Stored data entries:
+-------+
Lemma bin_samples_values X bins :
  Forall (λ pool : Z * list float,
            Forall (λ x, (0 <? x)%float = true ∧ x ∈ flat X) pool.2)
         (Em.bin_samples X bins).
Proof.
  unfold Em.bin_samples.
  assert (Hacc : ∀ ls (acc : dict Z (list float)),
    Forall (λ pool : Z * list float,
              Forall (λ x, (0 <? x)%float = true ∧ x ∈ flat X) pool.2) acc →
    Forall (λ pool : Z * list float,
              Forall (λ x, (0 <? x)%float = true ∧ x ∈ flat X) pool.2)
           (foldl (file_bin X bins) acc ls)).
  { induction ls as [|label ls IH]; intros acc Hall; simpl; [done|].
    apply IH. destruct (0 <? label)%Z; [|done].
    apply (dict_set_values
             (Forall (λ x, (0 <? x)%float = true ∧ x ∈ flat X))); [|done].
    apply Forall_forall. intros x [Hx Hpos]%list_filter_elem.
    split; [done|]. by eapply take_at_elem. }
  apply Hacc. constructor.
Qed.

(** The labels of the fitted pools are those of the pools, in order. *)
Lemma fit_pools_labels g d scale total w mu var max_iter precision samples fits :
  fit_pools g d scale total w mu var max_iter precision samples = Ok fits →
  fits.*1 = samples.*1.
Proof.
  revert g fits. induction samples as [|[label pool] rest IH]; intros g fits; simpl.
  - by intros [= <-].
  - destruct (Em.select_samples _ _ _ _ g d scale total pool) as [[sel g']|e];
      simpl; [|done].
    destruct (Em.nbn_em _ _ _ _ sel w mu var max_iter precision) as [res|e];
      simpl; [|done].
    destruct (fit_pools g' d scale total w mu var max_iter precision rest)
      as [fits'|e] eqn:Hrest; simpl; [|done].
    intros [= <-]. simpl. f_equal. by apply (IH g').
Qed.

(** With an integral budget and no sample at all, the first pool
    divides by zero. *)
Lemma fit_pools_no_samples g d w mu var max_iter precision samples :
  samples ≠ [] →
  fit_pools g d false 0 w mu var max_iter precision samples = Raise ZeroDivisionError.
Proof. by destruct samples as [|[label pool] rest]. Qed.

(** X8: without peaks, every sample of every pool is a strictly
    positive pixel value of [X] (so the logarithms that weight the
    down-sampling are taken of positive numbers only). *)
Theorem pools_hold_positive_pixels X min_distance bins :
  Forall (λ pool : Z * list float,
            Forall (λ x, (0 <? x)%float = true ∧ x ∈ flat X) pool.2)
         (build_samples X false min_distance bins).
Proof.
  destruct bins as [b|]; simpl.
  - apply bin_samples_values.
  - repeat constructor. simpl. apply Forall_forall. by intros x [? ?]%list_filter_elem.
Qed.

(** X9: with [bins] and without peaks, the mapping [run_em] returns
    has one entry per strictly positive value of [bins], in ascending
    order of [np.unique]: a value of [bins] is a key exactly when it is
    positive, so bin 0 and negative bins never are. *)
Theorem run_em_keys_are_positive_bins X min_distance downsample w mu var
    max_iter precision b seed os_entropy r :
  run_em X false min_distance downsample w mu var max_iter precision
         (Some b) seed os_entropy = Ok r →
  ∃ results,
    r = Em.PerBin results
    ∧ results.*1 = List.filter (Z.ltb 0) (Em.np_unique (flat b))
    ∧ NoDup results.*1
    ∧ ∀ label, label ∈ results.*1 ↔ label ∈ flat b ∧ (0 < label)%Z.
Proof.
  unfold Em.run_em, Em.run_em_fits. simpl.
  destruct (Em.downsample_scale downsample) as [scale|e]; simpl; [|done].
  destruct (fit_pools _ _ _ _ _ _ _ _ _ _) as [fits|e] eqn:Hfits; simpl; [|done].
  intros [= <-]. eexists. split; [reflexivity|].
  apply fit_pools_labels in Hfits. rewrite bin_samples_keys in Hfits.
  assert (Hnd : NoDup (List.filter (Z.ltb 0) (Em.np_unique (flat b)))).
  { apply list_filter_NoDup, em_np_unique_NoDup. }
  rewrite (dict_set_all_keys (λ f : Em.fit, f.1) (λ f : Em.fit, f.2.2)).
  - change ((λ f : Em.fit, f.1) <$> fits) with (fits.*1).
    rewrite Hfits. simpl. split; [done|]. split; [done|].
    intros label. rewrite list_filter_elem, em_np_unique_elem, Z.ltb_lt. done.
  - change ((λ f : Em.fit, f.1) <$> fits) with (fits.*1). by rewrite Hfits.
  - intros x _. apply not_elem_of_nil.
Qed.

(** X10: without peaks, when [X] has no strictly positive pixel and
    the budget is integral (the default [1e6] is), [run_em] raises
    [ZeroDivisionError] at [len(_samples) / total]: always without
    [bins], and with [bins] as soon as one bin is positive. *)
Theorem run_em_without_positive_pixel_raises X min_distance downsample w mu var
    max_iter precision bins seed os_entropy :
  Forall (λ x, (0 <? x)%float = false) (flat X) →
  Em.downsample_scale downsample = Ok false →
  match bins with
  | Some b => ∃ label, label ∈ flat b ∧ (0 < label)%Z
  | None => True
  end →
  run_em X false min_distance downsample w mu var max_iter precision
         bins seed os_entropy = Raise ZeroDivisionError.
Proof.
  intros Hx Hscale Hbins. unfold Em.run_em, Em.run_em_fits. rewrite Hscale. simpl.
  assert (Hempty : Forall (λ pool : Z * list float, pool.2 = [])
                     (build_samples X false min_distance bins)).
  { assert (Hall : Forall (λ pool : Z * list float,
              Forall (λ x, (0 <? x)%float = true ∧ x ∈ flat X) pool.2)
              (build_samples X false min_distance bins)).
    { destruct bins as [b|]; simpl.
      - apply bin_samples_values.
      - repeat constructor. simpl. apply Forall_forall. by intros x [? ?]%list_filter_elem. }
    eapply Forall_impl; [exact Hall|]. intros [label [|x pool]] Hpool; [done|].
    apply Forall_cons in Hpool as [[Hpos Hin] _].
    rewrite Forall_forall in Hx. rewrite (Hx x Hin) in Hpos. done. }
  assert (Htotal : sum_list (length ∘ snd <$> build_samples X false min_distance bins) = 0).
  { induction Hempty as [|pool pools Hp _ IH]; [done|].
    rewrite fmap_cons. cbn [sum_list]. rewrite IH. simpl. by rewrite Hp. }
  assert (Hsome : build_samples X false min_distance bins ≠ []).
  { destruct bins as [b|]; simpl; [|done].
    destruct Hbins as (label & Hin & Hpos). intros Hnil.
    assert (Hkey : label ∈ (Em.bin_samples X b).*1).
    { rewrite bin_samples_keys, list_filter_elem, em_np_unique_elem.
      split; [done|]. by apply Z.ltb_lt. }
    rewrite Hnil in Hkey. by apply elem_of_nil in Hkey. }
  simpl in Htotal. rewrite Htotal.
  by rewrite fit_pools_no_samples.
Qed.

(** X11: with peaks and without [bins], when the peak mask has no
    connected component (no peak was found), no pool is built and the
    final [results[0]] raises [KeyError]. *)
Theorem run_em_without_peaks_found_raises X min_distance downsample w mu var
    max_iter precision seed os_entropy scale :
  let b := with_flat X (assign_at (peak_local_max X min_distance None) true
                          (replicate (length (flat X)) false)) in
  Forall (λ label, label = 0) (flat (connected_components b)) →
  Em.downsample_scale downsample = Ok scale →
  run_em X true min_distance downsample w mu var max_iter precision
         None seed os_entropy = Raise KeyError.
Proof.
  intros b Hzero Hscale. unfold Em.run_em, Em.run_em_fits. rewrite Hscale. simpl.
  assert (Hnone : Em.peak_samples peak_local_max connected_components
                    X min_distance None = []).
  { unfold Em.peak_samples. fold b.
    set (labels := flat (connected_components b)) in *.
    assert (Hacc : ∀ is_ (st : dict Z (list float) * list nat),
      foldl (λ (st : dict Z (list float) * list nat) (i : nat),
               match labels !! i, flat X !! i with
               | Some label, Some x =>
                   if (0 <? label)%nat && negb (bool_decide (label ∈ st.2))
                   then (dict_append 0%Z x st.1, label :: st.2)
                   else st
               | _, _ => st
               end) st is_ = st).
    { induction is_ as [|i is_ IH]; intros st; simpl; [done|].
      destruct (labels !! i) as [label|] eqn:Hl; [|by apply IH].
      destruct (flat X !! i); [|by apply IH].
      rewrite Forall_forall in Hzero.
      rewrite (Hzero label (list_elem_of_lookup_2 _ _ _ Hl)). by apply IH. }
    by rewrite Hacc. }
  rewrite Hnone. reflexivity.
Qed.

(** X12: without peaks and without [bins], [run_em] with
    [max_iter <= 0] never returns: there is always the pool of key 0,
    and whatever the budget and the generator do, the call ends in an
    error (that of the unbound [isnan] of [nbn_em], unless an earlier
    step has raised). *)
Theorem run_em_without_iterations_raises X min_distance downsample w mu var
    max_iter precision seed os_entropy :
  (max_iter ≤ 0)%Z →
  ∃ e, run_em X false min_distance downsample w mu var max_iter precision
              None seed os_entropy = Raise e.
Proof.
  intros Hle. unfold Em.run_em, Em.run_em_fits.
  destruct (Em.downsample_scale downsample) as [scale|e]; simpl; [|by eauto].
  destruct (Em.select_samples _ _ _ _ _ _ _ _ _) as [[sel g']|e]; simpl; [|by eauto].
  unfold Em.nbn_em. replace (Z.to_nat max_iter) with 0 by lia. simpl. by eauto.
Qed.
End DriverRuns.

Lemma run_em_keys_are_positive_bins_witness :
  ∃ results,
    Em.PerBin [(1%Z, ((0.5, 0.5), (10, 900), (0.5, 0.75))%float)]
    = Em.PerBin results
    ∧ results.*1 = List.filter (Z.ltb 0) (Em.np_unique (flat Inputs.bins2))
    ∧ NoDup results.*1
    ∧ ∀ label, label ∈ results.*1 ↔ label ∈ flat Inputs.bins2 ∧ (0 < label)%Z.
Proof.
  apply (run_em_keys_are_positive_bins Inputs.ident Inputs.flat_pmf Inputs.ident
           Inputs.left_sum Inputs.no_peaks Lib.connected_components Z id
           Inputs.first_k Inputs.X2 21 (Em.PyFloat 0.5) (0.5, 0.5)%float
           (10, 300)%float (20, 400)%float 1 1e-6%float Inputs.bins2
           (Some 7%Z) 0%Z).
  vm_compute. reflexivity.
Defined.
+-------+
Exercise instructions:
Only the lines from the one containing "apply (run_em_keys_are_positive_bins Inputs.ident" through the end of the entries above should be written out, exactly and in full.

Answer:
  apply (run_em_keys_are_positive_bins Inputs.ident Inputs.flat_pmf Inputs.ident
           Inputs.left_sum Inputs.no_peaks Lib.connected_components Z id
           Inputs.first_k Inputs.X2 21 (Em.PyFloat 0.5) (0.5, 0.5)%float
           (10, 300)%float (20, 400)%float 1 1e-6%float Inputs.bins2
           (Some 7%Z) 0%Z).
  vm_compute. reflexivity.
Defined.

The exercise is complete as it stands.